_DATA EXTRACT_:
(** C9 as stated fails: the report of the sample Swimming package is not
    the English template filled in, and a number that is not finite is
    written without decimals. *)
Lemma report_not_the_english_template :
  (exists info line,
      show_training_info swimming_A = Ok info
      /\ InfoMessage.get_message info = Ok line
      /\ line = "Тип тренировки: Swimming; Длительность: 1.000 ч.; Дистанция: 0.994 км; Ср. скорость: 1.000 км/ч; Потрачено ккал: 336.000."
      /\ line <> "Activity type: Swimming; Duration: 1.000 h; Distance: 0.994 km; Mean speed: 1.000 km/h; Calories: 336.000.")
  /\ main (Swimming (VInt 720) (VFloat 1) (VFloat 80) (VFloat 1e308) (VInt 100000)) []
     = (Ok tt,
        ["Тип тренировки: Swimming; Длительность: 1.000 ч.; Дистанция: 0.994 км; Ср. скорость: inf км/ч; Потрачено ккал: inf."]).
Proof.
  split.
  - exists info_A. eexists. split; [ vm_compute; reflexivity | ].
    split; [ vm_compute; reflexivity | ].
    split; [ reflexivity | discriminate ].
  - vm_compute. reflexivity.
Qed.

(** ** Errors of the formulas *)





Lemma main_raises (self : training) (e : exn) (out : stdout) :
  show_training_info self = Raise e -> main self out = (Raise e, out).
Proof. intros H. unfold main. now rewrite H. Qed.






(** * Further properties *)

(** ** Signs of products and quotients *)

Lemma not_negative_spec (x : float) :
  (x <? 0)%float = false <-> sf_not_negative (Prim2SF x) = true.
Proof.
  rewrite ltb_spec. change (Prim2SF 0%float) with (S754_zero false).
  destruct (Prim2SF x) as [s | s | | s m e]; try destruct s; cbv;
    split; intros H; try reflexivity; discriminate H.
Qed.

Lemma positive_spec (x : float) :
  (0 <? x)%float = true ->
  Prim2SF x = S754_infinity false
  \/ exists m e, Prim2SF x = S754_finite false m e.
Proof.
  rewrite ltb_spec. change (Prim2SF 0%float) with (S754_zero false).
  destruct (Prim2SF x) as [s | s | | s m e]; try destruct s; cbv;
    try discriminate; eauto.
Qed.

Lemma positive_not_negative (x : float) :
  (0 <? x)%float = true -> (x <? 0)%float = false.
Proof.
  intros H. apply not_negative_spec.
  destruct (positive_spec x H) as [-> | (m & e & ->)]; reflexivity.
Qed.

Lemma binary_round_aux_not_negative (m e : Z) (l : location) :
  sf_not_negative (binary_round_aux prec emax false m e l) = true.
Proof.
  unfold binary_round_aux.
  destruct (shr_fexp prec emax m e l) as [r1 e1].
  destruct (shr_fexp prec emax _ e1 loc_Exact) as [r2 e2].
  destruct (shr_m r2); try reflexivity.
  destruct (_ <=? _)%Z; reflexivity.
Qed.

Lemma mul_not_negative (x y : float) :
  (x <? 0)%float = false -> (y <? 0)%float = false ->
  (x * y <? 0)%float = false.
Proof.
  rewrite !not_negative_spec, mul_spec. unfold SF64mul.
  destruct (Prim2SF x) as [[|] | [|] | | [|] mx ex],
           (Prim2SF y) as [[|] | [|] | | [|] my ey];
    simpl; try discriminate; try reflexivity; intros _ _;
    apply binary_round_aux_not_negative.
Qed.

Lemma div_not_negative (x y : float) :
  (x <? 0)%float = false -> (0 <? y)%float = true ->
  (x / y <? 0)%float = false.
Proof.
  intros Hx Hy. apply not_negative_spec in Hx. apply not_negative_spec.
  rewrite div_spec. unfold SF64div.
  destruct (positive_spec y Hy) as [-> | (my & ey & ->)];
    destruct (Prim2SF x) as [[|] | [|] | | [|] mx ex];
    simpl in *; try discriminate; try reflexivity.
  destruct (SFdiv_core_binary _ _ _ _ _ _) as [[mz ez] lz].
  apply binary_round_aux_not_negative.
Qed.

Lemma binary_round_not_negative (m : BinNums.positive) (e : Z) :
  sf_not_negative (binary_round prec emax false m e) = true.
Proof.
  unfold binary_round. destruct (shl_align _ _ _) as [mz ez].
  apply binary_round_aux_not_negative.
Qed.

(** The float of an int that is not negative is not negative. *)
Lemma of_int_not_negative (a : Z) (fa : float) :
  0 <= a -> PyFloat.of_int a = Ok fa -> (fa <? 0)%float = false.
Proof.
  intros Ha. unfold PyFloat.of_int.
  destruct a as [ | p | p]; [ | | lia ].
  - intros H. injection H as <-. reflexivity.
  - cbn [binary_normalize].
    pose proof (binary_round_not_negative p 0) as Hsign.
    destruct (binary_round prec emax false p 0) as [s | s | | s m e];
      try discriminate; intros H; injection H as <-.
    + destruct s; reflexivity.
    + reflexivity.
    + destruct s; [ discriminate Hsign | ].
      apply not_negative_spec. cbn [SF2Prim].
      rewrite Z_ldexp_spec, of_uint63_spec.
      match goal with
      | |- context [binary_normalize _ _ (Uint63Axioms.to_Z ?n)] =>
          pose proof (Uint63.to_Z_bounded n) as Hb;
          destruct (Uint63Axioms.to_Z n) as [ | q | q]; [ | | lia ]
      end.
      * reflexivity.
      * cbn [binary_normalize].
        pose proof (binary_round_not_negative q 0) as Hq.
        destruct (binary_round prec emax false q 0) as [t | t | | t n k];
          cbn [SFldexp]; try assumption.
        destruct t; [ discriminate Hq | ].
        apply binary_round_not_negative.
Qed.

(** ** Operators on a float and a number *)

Lemma py_mul_number_l (a : value) (fa y : float) :
  to_float a = Ok fa -> py_mul a (VFloat y) = Ok (VFloat (fa * y)).
Proof.
  destruct a as [z | f | t]; cbn [to_float py_mul bind]; intros H;
    [ now rewrite H | now injection H as -> | discriminate H ].
Qed.

Lemma py_mul_number_r (x : float) (b : value) (fb : float) :
  to_float b = Ok fb -> py_mul (VFloat x) b = Ok (VFloat (x * fb)).
Proof.
  destruct b as [z | f | t]; cbn [to_float py_mul bind]; intros H;
    [ now rewrite H | now injection H as -> | discriminate H ].
Qed.

Lemma py_truediv_number_r (x : float) (b : value) (fb : float) :
  to_float b = Ok fb ->
  py_truediv (VFloat x) b = (q <- PyFloat.true_divide x fb;; Ok (VFloat q)).
Proof.
  destruct b as [z | f | t]; cbn [to_float py_truediv bind]; intros H;
    [ now rewrite H | now injection H as -> | discriminate H ].
Qed.

Lemma py_truediv_km (x : float) :
  py_truediv (VFloat x) M_IN_KM = Ok (VFloat (x / 1000)).
Proof. reflexivity. Qed.

Lemma get_distance_inherited (self : training) :
  get_distance self = Training_get_distance self.
Proof. destruct self; reflexivity. Qed.

Lemma get_distance_number (self : training) (fa : float) :
  to_float (action self) = Ok fa ->
  get_distance self = Ok (VFloat (fa * step_length self / 1000)).
Proof.
  intros Ha. rewrite get_distance_inherited. unfold Training_get_distance.
  assert (Hstep : LEN_STEP self = VFloat (step_length self))
    by (destruct self; reflexivity).
  rewrite Hstep, (py_mul_number_l _ _ _ Ha). cbn [bind].
  apply py_truediv_km.
Qed.

Lemma step_length_not_negative (self : training) :
  (step_length self <? 0)%float = false.
Proof. destruct self; reflexivity. Qed.

(** ** Distance *)

(** X1: the distance of every instance is the float of its action times
    the step length of its class (0.65 m; cycling 1.40 m; swimming 1.38 m)
    over 1000, for an int as for a float action; the overrides of
    [get_distance] in Cycling and Swimming compute what the inherited
    method computes. *)
Theorem get_distance_formula :
  (forall self, get_distance self = Training_get_distance self)
  /\ (forall self fa,
         to_float (action self) = Ok fa ->
         get_distance self = Ok (VFloat (fa * step_length self / 1000))).
Proof.
  split; [ exact get_distance_inherited | exact get_distance_number ].
Qed.

Lemma get_distance_formula_witness :
  get_distance (Cycling (VInt 10000) (VInt 1) (VInt 75) (VStr "trial"))
  = Ok (VFloat (10000 * 1.40 / 1000)).
Proof.
  apply (proj2 get_distance_formula
           (Cycling (VInt 10000) (VInt 1) (VInt 75) (VStr "trial")) 10000%float).
  reflexivity.
Defined.

(** X2: a distance is never below zero when the action is not: for a
    float action that is not below zero, and for an int action from 0 up
    that converts to a float. *)
Theorem get_distance_not_negative :
  forall self fa,
    to_float (action self) = Ok fa ->
    (fa <? 0)%float = false \/ (exists a, action self = VInt a /\ 0 <= a) ->
    exists d, get_distance self = Ok (VFloat d) /\ (d <? 0)%float = false.
Proof.
  intros self fa Ha Hsign.
  assert (Hfa : (fa <? 0)%float = false).
  { destruct Hsign as [H | (a & Hint & Hpos)]; [ exact H | ].
    rewrite Hint in Ha. exact (of_int_not_negative a fa Hpos Ha). }
  eexists. split; [ exact (get_distance_number self fa Ha) | ].
  apply div_not_negative; [ | reflexivity ].
  apply mul_not_negative; [ exact Hfa | apply step_length_not_negative ].
Qed.
(** * Quote Forge: ownership-scoped server actions over two tables

    Shallow embedding of [db/tables.ts] (the two tables) and of
    [src/actions/index.ts] (the identity check, the ownership guard and the
    seven actions of [server]).  A table is the list of its rows in storage
    order; a request threads the store through the statements it issues and
    ends either fulfilled with an envelope or rejected with the error that
    was thrown. *)

From Stdlib Require Import String List ZArith Bool Lia.
Import ListNotations.
Local Open Scope string_scope.

(** ** Tables ([db/tables.ts]) *)

(** [column.text({ optional: true })] is an [option string]; [column.date] is
    a timestamp in milliseconds. *)
Module QuoteCollections.
Record row : Type := mk {
  id : string;
  userId : string;
  name : string;
  description : option string;
  icon : option string;
  isDefault : bool;
  createdAt : Z;
  updatedAt : Z
}.
End QuoteCollections.

Module Quotes.
Record row : Type := mk {
  id : string;
  collectionId : string;
  userId : string;
  text : string;
  attributedTo : option string;
  mood : option string;
  tags : option string;
  language : option string;
  isFavorite : bool;
  isPublic : bool;
  createdAt : Z;
  updatedAt : Z
}.
End Quotes.

Record Store : Type := mkStore {
  collections : list QuoteCollections.row;
  quotes : list Quotes.row
}.

Definition empty_store : Store := mkStore [] [].

(** ** Errors, outcomes and the request monad *)

Inductive ActionErrorCode : Type := UNAUTHORIZED | NOT_FOUND.

(** An issue reported by the input schema: a [min(1)] string that is empty,
    or a failed [refine] with its message. *)
Inductive ZodIssue : Type :=
| too_small (path : string)
| custom (message : string).

Inductive Thrown : Type :=
| ActionError (code : ActionErrorCode) (message : string)
| ActionInputError (issues : list ZodIssue)
| ConstraintError (table : string).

_EXERCISE DETAILS_: Copy out, exactly as written, the line that contains "Inductive Thrown : Type" along with every line that comes after it in the material above, and nothing else.

_PROBLEM SOLUTION_:
Inductive Thrown : Type :=
| ActionError (code : ActionErrorCode) (message : string)
| ActionInputError (issues : list ZodIssue)
| ConstraintError (table : string).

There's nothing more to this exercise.